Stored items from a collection
◆ ◆ ◆ ◆ ◆

(** * WfCommons: the synthetic workflow recipe engine

    A shallow embedding of [wfcommons/wfgen/abstract_recipe.py]
    ([WorkflowRecipe] and its helper methods) together with the properties
    of the engine that the specification states about it.

    Conventions of the embedding.
    - In the engine model Python [float]s are idealised as rationals ([Q])
      and [int(x)] is truncation toward zero: the properties of the engine
      proved on it (which files exist, under which names, in which lists)
      do not depend on how a product is rounded.  The one line whose result
      is the rounded product itself, the size computed by [_generate_file],
      is embedded a second time on IEEE 754 binary64 values in
      [Module Float64], with the exceptions [int] raises on an infinity and
      on a NaN.
    - Python [dict]s are [gmap]s, except the per-task file recipes whose
      iteration order matters in [_generate_files]: those are association
      lists (in key insertion order).
    - Python [list] objects that are shared (aliased) live in an object
      store: [task.files = self.tasks_files[task.name]] makes two names
      refer to one list, and later appends are visible through both.
    - [uuid.uuid4()] and [generate_rvs] draw from the outside world; they are
      streams indexed by the number of draws made so far.
    - A raised exception aborts the computation; recursion depth is bounded
      by a fuel argument that plays the role of the interpreter's recursion
      limit ([RecursionError]). *)

From Stdlib Require Import ZArith QArith Qround String Ascii List Lia Lqa.
From Stdlib Require Import PrimFloat SpecFloat FloatOps.
From stdpp Require Import base gmap strings list fin_maps.


(** ** Python string primitives used by the engine *)

Module PyStr.

(** [c in s] for a one-character needle. *)
Fixpoint contains_char (c : ascii) (s : string) : bool :=
  match s with
  | EmptyString => false
  | String d s' => if Ascii.eqb c d then true else contains_char c s'
  end.

(** [s[n:]]. *)
Fixpoint drop (n : nat) (s : string) : string :=
  match n, s with
  | O, _ => s
  | S n', EmptyString => EmptyString
  | S n', String _ s' => drop n' s'
  end.

(** [s.split(sep)] for a non-empty separator: a left-to-right scan for
    non-overlapping occurrences.  [skip] counts the characters of a matched
    separator still to be consumed and [cur] is the piece being built. *)
Fixpoint split_go (sep : string) (skip : nat) (cur : string) (s : string)
  : list string :=
  match s with
  | EmptyString => [cur]
  | String c s' =>
      match skip with
      | S k => split_go sep k cur s'
      | O =>
          if String.prefix sep s
          then cur :: split_go sep (String.length sep - 1) EmptyString s'
          else split_go sep 0 (cur +:+ String c EmptyString) s'
      end
  end.

Definition split (sep s : string) : list string := split_go sep 0 EmptyString s.

(** The text after the last ['/'] of a path ([p[p.rfind('/')+1:]]). *)
Fixpoint basename_go (cur : string) (p : string) : string :=
  match p with
  | EmptyString => cur
  | String c p' =>
      if Ascii.eqb c "/"%char then basename_go p' p' else basename_go cur p'
  end.

Definition basename (p : string) : string := basename_go p p.

(** The suffix of [s] starting at its last ['.'], when there is one. *)
Fixpoint last_dot_suffix (s : string) : option string :=
  match s with
  | EmptyString => None
  | String c s' =>
      match last_dot_suffix s' with
      | Some e => Some e
      | None => if Ascii.eqb c "."%char then Some s else None
      end
  end.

◆ ◆ ◆ ◆ ◆

**EXERCISE DIRECTIONS:** Go line by line through the records and copy those that contain the word "rounded".

**ANSWER FOR THE TASK:**
      do not depend on how a product is rounded.  The one line whose result
      is the rounded product itself, the size computed by [_generate_file],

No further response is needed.